I learned a lot from my grandfather, although it was not a lesson he would have enjoyed passing along. I spent many long hours staring at him, trying to figure out why he was so full of hate for Asian people. As I listened to him talk and learned, I understood that I never would really understand, at least I hope I don’t, what it is like to have walked in the Bataan death march, to have survived four years in a Japanese POW camp, and to have seen and experienced what he saw and experienced. How could I possibly understand?

But by listening I came to an understanding that I could at least accept his reality, listen to his voice and hear what he had to say.

The same was true when I talked with a friend from Croatia. Now here was a fellow who had been through a lot … he survived the Serbian genocides and was an active part of the Croatian freedom movement. He had gone through horrors, seen people butchered, raped and tortured. I could never truly understand what he went through, but I could listen, hear his words, and accept his viewpoint.

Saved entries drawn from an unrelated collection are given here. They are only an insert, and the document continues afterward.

(** [while prefixed_name in existing_proxy_names:
       prefixed_name = f"{original_prefixed}_{counter}"; counter += 1]
    run with [fuel] rounds; [length existing + 1] rounds always suffice
    ([dedup_name_fresh] below). *)
Fixpoint dedup_loop (existing : list string) (original : string)
    (counter fuel : nat) (prefixed_name : string) : string :=
  if mem prefixed_name existing then
    match fuel with
    | 0 => prefixed_name
    | S f => dedup_loop existing original (S counter) f
               (original ++ "_" ++ str_nat counter)
    end
  else prefixed_name.

Definition dedup_name (existing : list string) (prefixed_name : string) : string :=
  dedup_loop existing prefixed_name 1 (S (length existing)) prefixed_name.

(** 1. one proxy of the loop [for proxy in proxies] *)
Definition merge_proxy (prefix : string) (st : mstate) (proxy : yval) : M mstate :=
  name <- py_get proxy "name" ;;
  h <- get_heap ;;
  let name := match name with Some n => n | None => YNull end in
  if negb (py_truthy h name) then ret st else
  prefixed_name <- py_apply_prefix name prefix ;;
  let final := dedup_name (existing_proxy_names st) prefixed_name in
  py_setitem proxy "name" (YStr final) ;;;
  ret {| all_proxies := (all_proxies st ++ [proxy])%list;
         all_groups := all_groups st;
         all_rules := all_rules st;
         existing_proxy_names := final :: existing_proxy_names st;
         existing_group_names := existing_group_names st |}.
(** * A shallow embedding of the arena-backed JSON decoder and encoder

    The development follows the C translation unit function by function.

    - [size_t] values are integers in [Z] with the 64-bit wrap-around
      written out ([size_t z = z mod 2^64]).
    - [double] values are IEEE 754 binary64 numbers ([spec_float] with
      [prec = 53] and [emax = 1024]); [*] and [+] are the correctly
      rounded operations of [SpecFloat].
    - [pow] (libm) and the [%g] conversion of [fprintf] (libc) are not part
      of the translation unit: the program is parameterised by them
      ([Class Libc]), and a reference instance is given for evaluation.
    - Pointers into arena memory are replaced by what they point to; the
      storage of a growable buffer is kept slot by slot, each slot
      recording which prefix of an element's bytes it holds, so that the
      byte count given to [memmove] is observable.
    - A call either returns, fails an [assert], touches memory outside
      the object it was given, or does not return within the fuel it was
      given ([Outcome]). *)

From Stdlib Require Import ZArith Bool Ascii String Lia.
From Stdlib Require Import Floats.SpecFloat.
From Stdlib Require Import List.
Import ListNotations.

#[local] Set Warnings "-register-all".

Local Open Scope Z_scope.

A few weeks ago I had the pleasure to spend a few days on a Navajo Indian reservation. It was utterly fascinating to spend time with these people. I could see they were proud of their past and I could understand their anger at what happened to them. I remember sitting on a wall overlooking a five hundred foot high cliff, just observing the Indian people as they sold jewelry by the side fo the road. A vast gulf separated us, rivers of blood and hate, yet there I was, absorbing their culture and thoughts by observation.

And there are my Marine friends, who have fought in Afghanistan and Iraq. These dozen men and women deserve respect for they honestly believe with their hearts they are fighting for freedom and against terrorism and tyranny. They have been through a lot, more than I can imagine, and what I can do is listen, understand their viewpoint, and empathize with their feelings and thoughts.

It’s about listening without judging. It’s about trying to visualize what the other person is saying and feeling, putting myself in their shoes, so to speak. How would I feel if I was him or her? It’s about granting others the right to have a different viewpoint then mine.

I think that’s one of the most basic rights we have: the right to have our own viewpoint.

What I try very hard to do is grant to others the right, the absolute right, to their viewpoint to the world.

And that, my friends, makes it possible to get a glimmering of understanding of what is going on and why people think and act the way that they do.